- **WHAT THE TASK REQUIRES**:
In how many lines of the records below does the word "getPrototypeOf" appear? Answer with the number alone.

[RECORDS SUPPLIED — start]

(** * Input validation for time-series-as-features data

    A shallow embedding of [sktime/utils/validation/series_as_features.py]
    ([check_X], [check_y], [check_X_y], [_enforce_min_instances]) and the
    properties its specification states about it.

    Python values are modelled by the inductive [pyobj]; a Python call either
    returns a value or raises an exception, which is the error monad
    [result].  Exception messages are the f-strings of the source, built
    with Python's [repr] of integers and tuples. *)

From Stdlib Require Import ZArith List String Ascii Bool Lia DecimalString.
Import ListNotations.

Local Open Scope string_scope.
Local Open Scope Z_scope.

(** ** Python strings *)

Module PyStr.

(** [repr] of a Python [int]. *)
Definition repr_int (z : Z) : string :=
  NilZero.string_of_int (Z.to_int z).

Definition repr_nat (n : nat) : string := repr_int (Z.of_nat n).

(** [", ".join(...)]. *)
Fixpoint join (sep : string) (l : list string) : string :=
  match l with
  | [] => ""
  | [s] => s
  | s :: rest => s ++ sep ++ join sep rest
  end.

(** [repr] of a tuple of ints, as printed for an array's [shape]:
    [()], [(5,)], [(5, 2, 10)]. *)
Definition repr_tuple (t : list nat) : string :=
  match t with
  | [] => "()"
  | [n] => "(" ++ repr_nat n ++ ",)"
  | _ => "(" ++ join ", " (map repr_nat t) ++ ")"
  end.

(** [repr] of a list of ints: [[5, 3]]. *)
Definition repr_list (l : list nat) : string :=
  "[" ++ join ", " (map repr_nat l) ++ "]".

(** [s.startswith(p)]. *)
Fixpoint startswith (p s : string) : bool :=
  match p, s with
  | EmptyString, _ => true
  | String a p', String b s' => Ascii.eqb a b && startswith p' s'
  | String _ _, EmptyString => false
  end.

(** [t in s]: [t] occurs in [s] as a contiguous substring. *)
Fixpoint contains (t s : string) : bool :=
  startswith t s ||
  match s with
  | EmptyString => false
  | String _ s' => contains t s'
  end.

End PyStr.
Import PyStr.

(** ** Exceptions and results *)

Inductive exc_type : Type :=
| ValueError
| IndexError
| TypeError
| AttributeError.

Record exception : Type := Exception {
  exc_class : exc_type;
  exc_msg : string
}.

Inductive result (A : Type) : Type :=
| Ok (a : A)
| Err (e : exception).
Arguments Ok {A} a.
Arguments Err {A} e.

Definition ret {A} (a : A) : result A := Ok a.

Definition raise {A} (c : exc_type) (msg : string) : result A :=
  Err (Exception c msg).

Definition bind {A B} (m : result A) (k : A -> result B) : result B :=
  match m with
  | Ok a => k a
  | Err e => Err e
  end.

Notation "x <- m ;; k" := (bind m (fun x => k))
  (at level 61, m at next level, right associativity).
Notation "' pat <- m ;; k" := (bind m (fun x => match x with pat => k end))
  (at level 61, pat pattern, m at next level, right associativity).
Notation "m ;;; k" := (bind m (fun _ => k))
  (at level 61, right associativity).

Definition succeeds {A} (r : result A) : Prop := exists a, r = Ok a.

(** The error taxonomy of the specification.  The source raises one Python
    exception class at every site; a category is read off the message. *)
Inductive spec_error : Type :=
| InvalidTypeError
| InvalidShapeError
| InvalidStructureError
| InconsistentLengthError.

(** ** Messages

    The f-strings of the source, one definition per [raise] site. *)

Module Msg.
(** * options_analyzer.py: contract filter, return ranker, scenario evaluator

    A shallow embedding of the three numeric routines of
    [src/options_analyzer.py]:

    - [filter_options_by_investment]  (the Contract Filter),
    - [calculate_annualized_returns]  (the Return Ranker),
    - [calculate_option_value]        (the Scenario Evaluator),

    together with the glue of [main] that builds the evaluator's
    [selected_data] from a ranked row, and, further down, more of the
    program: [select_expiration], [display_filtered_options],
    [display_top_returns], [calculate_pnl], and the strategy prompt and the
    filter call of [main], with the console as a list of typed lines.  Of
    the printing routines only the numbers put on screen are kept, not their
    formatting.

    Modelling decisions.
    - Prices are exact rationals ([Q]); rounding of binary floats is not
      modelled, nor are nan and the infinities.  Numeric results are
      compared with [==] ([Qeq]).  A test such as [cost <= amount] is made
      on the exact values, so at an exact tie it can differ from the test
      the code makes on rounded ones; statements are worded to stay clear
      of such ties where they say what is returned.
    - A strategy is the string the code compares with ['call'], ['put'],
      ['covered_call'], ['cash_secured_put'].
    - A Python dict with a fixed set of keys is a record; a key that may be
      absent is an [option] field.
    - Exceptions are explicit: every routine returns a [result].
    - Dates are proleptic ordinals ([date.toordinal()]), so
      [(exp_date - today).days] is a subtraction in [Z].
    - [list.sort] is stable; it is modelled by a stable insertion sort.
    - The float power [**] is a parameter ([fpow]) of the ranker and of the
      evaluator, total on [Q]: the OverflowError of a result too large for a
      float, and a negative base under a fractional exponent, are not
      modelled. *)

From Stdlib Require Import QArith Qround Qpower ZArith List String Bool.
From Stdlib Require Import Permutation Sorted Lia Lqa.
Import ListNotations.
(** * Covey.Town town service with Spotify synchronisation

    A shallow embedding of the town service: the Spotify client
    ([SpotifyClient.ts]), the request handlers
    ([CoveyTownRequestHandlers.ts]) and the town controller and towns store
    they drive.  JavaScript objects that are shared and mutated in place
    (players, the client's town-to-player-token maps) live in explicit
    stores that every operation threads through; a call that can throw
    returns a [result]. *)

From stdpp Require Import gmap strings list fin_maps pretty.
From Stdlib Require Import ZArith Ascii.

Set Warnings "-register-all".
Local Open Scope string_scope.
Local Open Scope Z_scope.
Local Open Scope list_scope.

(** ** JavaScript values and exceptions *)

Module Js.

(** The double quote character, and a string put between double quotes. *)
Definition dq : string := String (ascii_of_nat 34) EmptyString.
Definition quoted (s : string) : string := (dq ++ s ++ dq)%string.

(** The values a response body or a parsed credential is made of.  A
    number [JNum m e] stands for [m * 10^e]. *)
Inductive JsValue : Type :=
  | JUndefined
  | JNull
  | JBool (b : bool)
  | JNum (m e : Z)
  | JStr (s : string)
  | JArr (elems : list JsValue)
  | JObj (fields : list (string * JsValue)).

[RECORDS SUPPLIED — finish]
[RECORDS SUPPLIED — start]

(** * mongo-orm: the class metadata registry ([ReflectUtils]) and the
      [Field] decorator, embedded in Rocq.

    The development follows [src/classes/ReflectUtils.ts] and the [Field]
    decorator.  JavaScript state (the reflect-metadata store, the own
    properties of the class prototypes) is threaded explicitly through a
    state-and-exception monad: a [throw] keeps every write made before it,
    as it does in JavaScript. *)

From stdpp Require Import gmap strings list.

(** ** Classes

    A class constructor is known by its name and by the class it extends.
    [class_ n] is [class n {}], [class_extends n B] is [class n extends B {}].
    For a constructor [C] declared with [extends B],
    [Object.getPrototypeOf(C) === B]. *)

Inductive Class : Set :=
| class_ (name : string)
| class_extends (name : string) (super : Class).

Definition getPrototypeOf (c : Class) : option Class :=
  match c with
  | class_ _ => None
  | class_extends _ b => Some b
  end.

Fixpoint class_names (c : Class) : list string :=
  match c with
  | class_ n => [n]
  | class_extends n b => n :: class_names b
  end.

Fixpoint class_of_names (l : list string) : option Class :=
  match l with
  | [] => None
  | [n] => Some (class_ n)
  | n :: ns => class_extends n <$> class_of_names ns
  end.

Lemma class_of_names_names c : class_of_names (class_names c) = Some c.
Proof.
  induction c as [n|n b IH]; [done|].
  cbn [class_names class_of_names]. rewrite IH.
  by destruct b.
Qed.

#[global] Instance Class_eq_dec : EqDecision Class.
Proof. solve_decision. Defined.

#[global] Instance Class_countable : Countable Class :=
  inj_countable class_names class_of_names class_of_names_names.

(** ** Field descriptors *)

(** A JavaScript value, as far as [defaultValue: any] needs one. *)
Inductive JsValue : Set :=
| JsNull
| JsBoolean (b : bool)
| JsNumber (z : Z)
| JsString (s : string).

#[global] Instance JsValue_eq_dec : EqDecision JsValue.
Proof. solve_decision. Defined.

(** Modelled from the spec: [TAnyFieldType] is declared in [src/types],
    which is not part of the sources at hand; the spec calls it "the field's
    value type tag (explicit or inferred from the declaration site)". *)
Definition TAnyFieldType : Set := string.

[RECORDS SUPPLIED — finish]
[RECORDS SUPPLIED — start]

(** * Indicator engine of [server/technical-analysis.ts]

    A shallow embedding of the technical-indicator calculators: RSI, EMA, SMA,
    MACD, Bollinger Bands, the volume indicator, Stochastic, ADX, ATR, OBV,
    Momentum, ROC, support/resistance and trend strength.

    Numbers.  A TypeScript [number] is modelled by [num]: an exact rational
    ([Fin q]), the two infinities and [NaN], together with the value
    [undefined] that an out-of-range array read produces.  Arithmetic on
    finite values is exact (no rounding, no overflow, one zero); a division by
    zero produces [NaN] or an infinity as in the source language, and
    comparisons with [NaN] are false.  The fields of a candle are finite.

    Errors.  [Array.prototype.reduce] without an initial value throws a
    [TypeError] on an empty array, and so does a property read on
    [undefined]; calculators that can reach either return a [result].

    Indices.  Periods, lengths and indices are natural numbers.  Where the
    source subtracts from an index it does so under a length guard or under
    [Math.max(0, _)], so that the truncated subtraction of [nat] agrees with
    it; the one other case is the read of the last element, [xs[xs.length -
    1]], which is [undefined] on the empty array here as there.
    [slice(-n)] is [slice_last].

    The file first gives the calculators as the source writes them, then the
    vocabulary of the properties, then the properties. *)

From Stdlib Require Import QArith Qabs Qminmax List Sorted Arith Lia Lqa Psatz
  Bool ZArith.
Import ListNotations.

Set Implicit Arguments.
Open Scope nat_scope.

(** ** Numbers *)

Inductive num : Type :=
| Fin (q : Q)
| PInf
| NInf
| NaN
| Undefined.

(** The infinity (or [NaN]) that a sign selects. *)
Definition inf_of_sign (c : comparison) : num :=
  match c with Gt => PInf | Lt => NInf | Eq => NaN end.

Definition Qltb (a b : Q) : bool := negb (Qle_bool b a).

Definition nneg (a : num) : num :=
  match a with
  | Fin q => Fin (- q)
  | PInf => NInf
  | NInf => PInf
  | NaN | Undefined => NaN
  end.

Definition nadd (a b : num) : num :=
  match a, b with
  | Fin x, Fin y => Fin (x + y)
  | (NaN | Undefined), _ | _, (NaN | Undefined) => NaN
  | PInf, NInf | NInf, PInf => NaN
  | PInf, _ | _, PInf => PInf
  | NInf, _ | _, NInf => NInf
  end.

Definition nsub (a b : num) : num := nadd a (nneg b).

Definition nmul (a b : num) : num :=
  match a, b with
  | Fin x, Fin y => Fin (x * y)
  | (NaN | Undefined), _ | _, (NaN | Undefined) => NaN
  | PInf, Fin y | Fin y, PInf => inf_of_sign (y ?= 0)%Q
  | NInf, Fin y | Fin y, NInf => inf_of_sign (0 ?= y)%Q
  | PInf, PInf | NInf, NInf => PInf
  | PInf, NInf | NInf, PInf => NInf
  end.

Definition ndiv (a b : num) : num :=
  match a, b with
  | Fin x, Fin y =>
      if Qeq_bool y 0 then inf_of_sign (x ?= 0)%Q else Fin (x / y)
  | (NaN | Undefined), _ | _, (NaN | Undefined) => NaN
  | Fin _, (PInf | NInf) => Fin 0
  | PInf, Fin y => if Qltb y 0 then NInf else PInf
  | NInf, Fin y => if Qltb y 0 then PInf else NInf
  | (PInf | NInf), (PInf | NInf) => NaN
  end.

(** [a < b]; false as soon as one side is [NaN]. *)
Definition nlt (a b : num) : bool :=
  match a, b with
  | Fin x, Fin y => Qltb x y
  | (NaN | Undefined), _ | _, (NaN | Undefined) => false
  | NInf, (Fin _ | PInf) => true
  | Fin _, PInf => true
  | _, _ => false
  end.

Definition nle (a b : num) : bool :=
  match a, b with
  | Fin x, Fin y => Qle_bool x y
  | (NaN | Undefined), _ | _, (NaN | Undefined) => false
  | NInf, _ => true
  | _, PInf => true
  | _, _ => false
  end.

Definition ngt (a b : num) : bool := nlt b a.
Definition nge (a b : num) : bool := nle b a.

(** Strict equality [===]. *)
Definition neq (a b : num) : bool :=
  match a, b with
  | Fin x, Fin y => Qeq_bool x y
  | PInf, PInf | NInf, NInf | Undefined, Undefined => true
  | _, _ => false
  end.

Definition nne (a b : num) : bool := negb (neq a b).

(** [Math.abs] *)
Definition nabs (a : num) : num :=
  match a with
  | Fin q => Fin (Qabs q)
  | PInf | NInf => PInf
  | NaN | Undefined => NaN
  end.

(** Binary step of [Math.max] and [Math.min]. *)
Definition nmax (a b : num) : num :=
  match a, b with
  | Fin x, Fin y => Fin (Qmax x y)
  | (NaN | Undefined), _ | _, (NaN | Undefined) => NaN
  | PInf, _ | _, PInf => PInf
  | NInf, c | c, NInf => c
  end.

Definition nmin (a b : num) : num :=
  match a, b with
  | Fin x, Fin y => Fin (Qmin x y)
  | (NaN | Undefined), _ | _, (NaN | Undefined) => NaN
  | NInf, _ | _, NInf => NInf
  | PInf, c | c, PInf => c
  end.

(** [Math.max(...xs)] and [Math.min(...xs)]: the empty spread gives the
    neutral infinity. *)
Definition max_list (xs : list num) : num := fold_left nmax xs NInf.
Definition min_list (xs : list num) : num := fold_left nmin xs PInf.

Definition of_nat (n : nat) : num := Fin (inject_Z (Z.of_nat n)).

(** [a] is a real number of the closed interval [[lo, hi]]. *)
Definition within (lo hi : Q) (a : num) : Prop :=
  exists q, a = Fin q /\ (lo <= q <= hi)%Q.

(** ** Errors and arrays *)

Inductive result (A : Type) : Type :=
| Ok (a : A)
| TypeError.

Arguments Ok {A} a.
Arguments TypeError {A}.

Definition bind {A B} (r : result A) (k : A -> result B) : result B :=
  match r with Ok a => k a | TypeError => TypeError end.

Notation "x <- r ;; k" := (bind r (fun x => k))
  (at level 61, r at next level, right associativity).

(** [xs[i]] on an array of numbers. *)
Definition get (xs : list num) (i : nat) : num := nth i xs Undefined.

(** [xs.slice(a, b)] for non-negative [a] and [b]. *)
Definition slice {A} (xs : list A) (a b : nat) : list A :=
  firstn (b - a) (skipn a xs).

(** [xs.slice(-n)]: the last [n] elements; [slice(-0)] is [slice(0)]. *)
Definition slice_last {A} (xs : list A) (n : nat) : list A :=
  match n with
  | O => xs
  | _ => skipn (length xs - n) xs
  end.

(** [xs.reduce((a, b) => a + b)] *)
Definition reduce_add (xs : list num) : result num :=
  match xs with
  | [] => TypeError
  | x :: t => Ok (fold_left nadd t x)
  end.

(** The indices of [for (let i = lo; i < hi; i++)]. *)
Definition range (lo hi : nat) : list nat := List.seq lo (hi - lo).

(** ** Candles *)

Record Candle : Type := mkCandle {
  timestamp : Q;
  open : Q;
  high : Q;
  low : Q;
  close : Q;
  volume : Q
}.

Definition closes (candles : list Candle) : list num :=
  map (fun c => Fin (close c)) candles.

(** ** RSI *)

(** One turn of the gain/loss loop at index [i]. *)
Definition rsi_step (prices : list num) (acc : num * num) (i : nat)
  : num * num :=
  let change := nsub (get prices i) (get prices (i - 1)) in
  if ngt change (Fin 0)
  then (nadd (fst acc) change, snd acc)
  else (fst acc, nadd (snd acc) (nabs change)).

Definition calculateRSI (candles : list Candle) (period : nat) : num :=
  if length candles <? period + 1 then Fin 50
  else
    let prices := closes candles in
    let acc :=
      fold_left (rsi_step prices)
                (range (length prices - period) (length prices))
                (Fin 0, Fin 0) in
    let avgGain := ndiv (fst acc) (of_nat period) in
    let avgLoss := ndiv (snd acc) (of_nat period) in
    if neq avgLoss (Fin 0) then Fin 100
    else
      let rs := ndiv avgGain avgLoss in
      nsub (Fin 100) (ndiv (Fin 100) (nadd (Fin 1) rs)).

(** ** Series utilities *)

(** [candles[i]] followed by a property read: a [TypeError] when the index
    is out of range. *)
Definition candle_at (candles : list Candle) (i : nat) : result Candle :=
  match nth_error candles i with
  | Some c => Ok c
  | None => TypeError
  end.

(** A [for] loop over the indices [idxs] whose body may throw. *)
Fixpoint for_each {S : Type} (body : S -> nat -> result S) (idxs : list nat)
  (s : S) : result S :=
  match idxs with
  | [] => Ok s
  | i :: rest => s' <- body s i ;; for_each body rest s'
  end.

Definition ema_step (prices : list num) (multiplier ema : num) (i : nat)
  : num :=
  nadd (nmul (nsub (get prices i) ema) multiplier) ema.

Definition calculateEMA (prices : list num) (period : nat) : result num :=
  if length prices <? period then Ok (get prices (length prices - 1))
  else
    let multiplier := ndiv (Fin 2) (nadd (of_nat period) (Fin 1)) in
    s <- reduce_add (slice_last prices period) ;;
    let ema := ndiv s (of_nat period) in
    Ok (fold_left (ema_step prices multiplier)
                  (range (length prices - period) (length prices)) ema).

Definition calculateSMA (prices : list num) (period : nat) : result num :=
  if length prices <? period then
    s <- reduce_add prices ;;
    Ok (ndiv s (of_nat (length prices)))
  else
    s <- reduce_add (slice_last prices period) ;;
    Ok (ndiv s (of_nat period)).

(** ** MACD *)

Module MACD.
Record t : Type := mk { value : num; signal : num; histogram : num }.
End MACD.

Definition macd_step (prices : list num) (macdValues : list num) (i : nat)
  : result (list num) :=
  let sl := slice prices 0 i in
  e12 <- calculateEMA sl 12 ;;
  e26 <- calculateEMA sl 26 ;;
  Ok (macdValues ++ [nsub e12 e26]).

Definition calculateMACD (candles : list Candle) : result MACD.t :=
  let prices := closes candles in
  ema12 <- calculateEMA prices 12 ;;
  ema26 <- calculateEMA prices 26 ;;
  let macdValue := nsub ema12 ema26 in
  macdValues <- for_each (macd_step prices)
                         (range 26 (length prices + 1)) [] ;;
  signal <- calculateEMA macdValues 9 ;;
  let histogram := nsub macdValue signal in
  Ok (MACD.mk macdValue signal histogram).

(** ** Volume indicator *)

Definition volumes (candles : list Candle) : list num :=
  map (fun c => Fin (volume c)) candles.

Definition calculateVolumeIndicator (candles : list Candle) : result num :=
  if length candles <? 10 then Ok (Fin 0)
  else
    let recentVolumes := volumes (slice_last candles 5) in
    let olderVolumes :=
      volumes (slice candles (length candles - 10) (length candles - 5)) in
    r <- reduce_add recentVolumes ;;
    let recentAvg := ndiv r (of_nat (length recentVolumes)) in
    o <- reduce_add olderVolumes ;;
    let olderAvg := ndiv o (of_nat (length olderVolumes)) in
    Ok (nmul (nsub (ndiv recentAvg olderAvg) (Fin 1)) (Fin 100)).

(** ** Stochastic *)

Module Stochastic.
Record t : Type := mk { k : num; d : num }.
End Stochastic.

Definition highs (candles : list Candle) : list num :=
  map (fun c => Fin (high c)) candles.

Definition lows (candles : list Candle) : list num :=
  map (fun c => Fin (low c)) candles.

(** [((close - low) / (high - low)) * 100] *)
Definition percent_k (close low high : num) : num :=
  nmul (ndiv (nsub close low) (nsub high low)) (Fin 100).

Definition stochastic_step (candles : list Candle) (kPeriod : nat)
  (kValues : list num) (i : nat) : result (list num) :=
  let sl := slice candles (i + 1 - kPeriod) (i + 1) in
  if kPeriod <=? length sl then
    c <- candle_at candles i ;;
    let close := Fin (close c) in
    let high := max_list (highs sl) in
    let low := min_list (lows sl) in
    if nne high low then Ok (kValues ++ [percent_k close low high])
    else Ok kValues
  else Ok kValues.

[RECORDS SUPPLIED — finish]

- **ANSWER SECTION**:
2